ACLU sues Boulder County Jail over new postcard-only mail policy

Lawyers for the American Civil Liberties Union and the ACLU of Colorado filed a lawsuit today against Boulder County Jail officials for enacting what they allege is an unconstitutional policy barring inmates from sending personal mail in sealed envelopes to people outside the jail.

The Daily Camera

August 3, 2010

By Vanessa Miller
The jail’s new mail policy, which was implemented in May, restricts personal outgoing correspondence to postcards that are supplied by the jail. Inmates can still send letters regarding legal matters in envelopes to attorneys.  It was developed after several inmates, including two convicted sex offenders, found a way to circumvent the “uncensored inmate mail” stamp — which marked every piece of outgoing mail — and get unlabeled letters to young girls.
Mark Silverstein, legal director of the ACLU of Colorado, said the postcard-only policy “severely restricts prisoners’ ability to communicate with their parents, children, spouses, domestic partners, sweethearts, friends or anyone else who does not fall within the jail’s narrow exception to the newly-imposed ban on outgoing letters.”

“This unjustified restriction on written communications violates the rights of both the prisoners and their correspondents,” Silverstein said in a statement. “Families have a First Amendment right to receive all of their loved one’s written words, not just the few guarded sentences a prisoner can fit onto a postcard.”

Division Chief Larry Hank, who oversees the jail, said he does not believe the policy is unconstitutional and that the jail modeled its policy after similar ones in Arizona and Oregon that have survived court challenges.

Hank said inmates wanting to send mail regarding health or financial issues can talk with a jail commander about getting it marked as “official” and sent in an envelope. The commander only has to check first that there are no envelopes inside envelopes.

The jail does not have personnel specifically dedicated to handling mail, Hank said, which is why the jail can’t afford to dedicate one person to go through all the outgoing letters to make sure there aren’t envelopes inside envelopes, as the ACLU suggests.

“That would require the county hiring another person to come down and do that for me,” he said.The class action lawsuit that the ACLU filed today in U.S. District Court in Denver states the postcard-only policy has forced prisoners to abandon important correspondence or risk divulging highly confidential, sensitive information to anyone who might handle or see their postcard.

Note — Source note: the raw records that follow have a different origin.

(** Inputs for evaluations. *)
Definition demo_cache : @CompiledModuleCache echo_wasmtime (list_lru _) :=
  @new_with_ttl echo_wasmtime (list_lru _) 2 10.
Definition demo_calls : list cache_call :=
  [CGetOrCompile 0 0 None "a:1" [Byte.x00]; CGetCached 1 "a:1"; CGetOrCompile 2 2 None "b:1" [];
   CGetOrCompile 3 3 (Some "panic") "c:1" []; CGetOrCompile 4 4 None "d:1" [Byte.x00; Byte.x01]].

Definition demo_insert : @cache_op echo_wasmtime := @OInsert echo_wasmtime 1 "a:1" [Byte.x00] tt.
Definition demo_others : list (@cache_op echo_wasmtime) :=
  [OLookup 2 "b:1"; @OInsert echo_wasmtime 2 "b:1" [] tt].

(** ** Properties *)

(** The cache never grows beyond its configured size (at least one), holds
    each key once, and reports its true size, under any interleaving of the
    critical sections of concurrent calls. *)
Theorem cache_bounded `{!Wasmtime} `{!Lru CachedModule} n t ops :
  let c := cache_run ops (new_with_ttl n t) in
  (length (entries c) <= n `max` 1)%nat /\ NoDup (entries c).*1 /\
  cs_size (stats c) = Z.of_nat (length (entries c)).
Proof.
  simpl. pose proof (cache_run_wf ops _ (new_wf n t)) as [Hk Hs _ _].
  destruct (cache_run_params ops (new_with_ttl n t)) as [Hcap _]. rewrite Hcap in Hs.
  unfold capacity in Hs. simpl in Hs. rewrite (proj2 (lru_new_spec (n `max` 1))) in Hs.
  split_and!; [done|done|]. unfold stats, entries. simpl. by rewrite lru_len_spec.
Qed.

(** C9. Hits are right: under any interleaving, a module handed out for a key is
    the one most recently compiled for that key, not invalidated since, and was
    cached less than the TTL ago. (The concrete cache refines the abstract map
    from keys to their latest compilation.) *)
Theorem cache_hit_sound `{!Wasmtime} `{!Lru CachedModule} n t ops now key m :
  (get_cached now key (cache_run ops (new_with_ttl n t))).1 = Some m ->
  exists at_, spec_run ops !! key = Some (at_, m) /\ elapsed now at_ < t.
Proof.
  rewrite get_cached_result. destruct (assoc key _) as [e|] eqn:He; [|done].
  destruct (fresh now _ e) eqn:Hf; [|done]. intros [= <-]. exists (cached_at e). split.
  - by apply (cache_run_represents ops ∅ _ (new_represents n t)).
  - unfold fresh in Hf. apply Z.ltb_lt in Hf. by rewrite (proj2 (cache_run_params ops _)) in Hf.
Qed.

Lemma cache_hit_sound_witness :
  exists (m : @Module echo_wasmtime) at_, (get_cached 5 "a:1" (cache_run [demo_insert] demo_cache)).1 = Some m /\
    spec_run [demo_insert] !! "a:1" = Some (at_, m).
Proof.
  destruct (@cache_hit_sound echo_wasmtime (list_lru _) 2 10 [demo_insert] 5 "a:1" tt
    ltac:(vm_compute; reflexivity)) as (at_ & H & _).
  exists (tt : @Module echo_wasmtime), at_. split; [vm_compute; reflexivity|exact H].
Defined.

(** C10. Hits are not lost: once a module has been cached, it is handed out again
    before its TTL is over as long as fewer other keys than the cache has places
    have been used since and nobody has invalidated or replaced it, whatever the
    interleaving. *)
Theorem cache_retention `{!Wasmtime} `{!Lru CachedModule} n t before at_ key b m after now :
  let c := cache_run (before ++ [OInsert at_ key b m]) (new_with_ttl n t) in
  Forall (spares c key at_) after -> (size (touched key after) < n `max` 1)%nat -> elapsed now at_ < t ->
  (get_cached now key (cache_run after c)).1 = Some m.
Proof.
  intros c Hsp Hsize Hel.
  assert (cache_wf c) as Hwf by apply cache_run_wf, new_wf.
  assert (capacity c = n `max` 1 /\ ttl c = t)%nat as [Hcap Httl].
  { destruct (cache_run_params (before ++ [OInsert at_ key b m]) (new_with_ttl n t)) as [Hc Ht].
    fold c in Hc, Ht. rewrite Hc, Ht. unfold capacity. simpl. by rewrite (proj2 (lru_new_spec _)). }
  assert (ahead key at_ m ∅ c) as Ha.
  { unfold c, cache_run. rewrite foldl_app. simpl.
    destruct (goc_insert_entries at_ key b m (foldl cache_apply (new_with_ttl n t) before)) as (He & _).
    eexists [], _, _. split_and!; [exact He| |done|done]. intros k Hk. by apply not_elem_of_nil in Hk. }
  destruct (cache_run_ahead after key at_ m ∅ c Ha Hwf Hsp) as (l1 & e & l2 & He & _ & Hat & Hm).
  { rewrite Hcap. by rewrite (left_id_L ∅ (∪)). }
  destruct (cache_run_wf after c Hwf) as [Hk _ _ _].
  rewrite get_cached_result. rewrite He in Hk |- *. rewrite fmap_app in Hk.
  apply NoDup_app in Hk as (_ & Hd & _).
  rewrite assoc_app, assoc_cons, decide_True; [|done|intros Hin; apply (Hd key Hin); by left].
  unfold fresh. rewrite (proj2 (cache_run_params after c)), Httl, Hat.
  rewrite (proj2 (Z.ltb_lt _ _)) by done. by rewrite Hm.
Qed.

Lemma cache_retention_witness :
  (get_cached 5 "a:1" (cache_run demo_others
    (cache_run ([] ++ [demo_insert]) demo_cache))).1 = Some (tt : @Module echo_wasmtime).
Proof.
  refine (@cache_retention echo_wasmtime (list_lru _) 2 10 [] 1 "a:1" [Byte.x00] tt
    demo_others 5 _ _ _).
  - repeat constructor; intros Heq; discriminate Heq.
  - vm_compute. repeat constructor.
  - reflexivity.
Defined.

(** The statistics add up when calls do not overlap: after any sequence of
    [get_cached] and [get_or_compile] calls the reported byte total is the sum
    over the cached modules, and every miss is a cached module, an eviction or a
    failed compilation. *)
Theorem cache_accounting `{!Wasmtime} `{!Lru CachedModule} n t calls :
  Z.of_nat (length calls) < u64_mod ->
  Z.of_nat (sum_list_with call_bytes calls) < u64_mod ->
  let '(c, failed) := run_calls calls (new_with_ttl n t) in
  cs_total_wasm_bytes (stats c) = cached_bytes c /\
  misses (stats c) = cs_size (stats c) + evictions (stats c) + Z.of_nat failed.
Proof.
  intros Hn HB.
  destruct (run_calls_accounted calls (new_with_ttl n t) 0 0 0) as (n' & B' & [Hwf Hby Hmi _ _ _]); [|done..|].
  - pose proof (new_wf n t) as Hwf.
    split; try done; unfold cached_bytes, entries; simpl; by rewrite (proj1 (lru_new_spec _)).
  - unfold run_calls. destruct (foldl _ _ _) as [c failed]. simpl in *.
    split; [done|]. rewrite lru_len_spec. done.
Qed.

As a result, gay prisoners have been “chilled” from expressing themselves when writing to their intimate partners, according to Silverstein. Prisoners with HIV or other illnesses have refrained from corresponding with family members about their medical conditions, he said. And, he said, prisoners who express themselves through drawings or cartoons cannot enclose their art.

Anyone wanting to share an inspirational religious tract or a clipping from a newspaper or magazine are forbidden from doing so, according to Silverstein. For households where children may have access to the mailbox, parents are wary about writing to their spouses about marital problems, child-raising issues and other matters they do not wish to disclose to their children, he said.

The policy also prevents prisoners from using envelopes to send letters that seek spiritual guidance from clergy, provide sensitive information to investigative reporters, or to submit articles or letters to newspapers or other periodicals for publication.

“Writing letters to people in the free world is critical for helping prisoners maintain ties to their families and communities and ensuring their successful reintegration upon release,” said David Fathi, director of the ACLU National Prison Project, in a statement.  “Enacting an across-the-board policy that significantly restricts the First Amendment freedoms of all current and future pre-trial detainees and prisoners in the jail is both unwise and unconstitutional.”

Before the new policy, prisoners were allowed to write five three-page letters per week and were given paper, envelope and postage by the jail.  The new policy was adopted after several prisoners enclosed letters to Boulder-area children inside letters addressed to a third party outside the jail.  That person then mailed the previously-enclosed letters to the children, which arrived without bearing the usual stamp warning recipients that the mailing originated from the Boulder jail.

“While we understand the jail’s desire to address this situation, the postcard-only policy is an over-reaction that unnecessarily infringes on the rights of hundreds of persons,” Fathi said.

He said the jail could have adopted a less restrictive rule — such as prohibiting envelopes within envelopes — that would have addressed the issue without infringing on the First Amendment rights of prisoners.

The lawsuit, which was filed on behalf of five individual prisoners who represent a class of current and future prisoners subject to the postcard-only policy, names Hank and Boulder County Sheriff Joe Pelle as defendants.

It seeks a court ruling invalidating the postcard-only policy.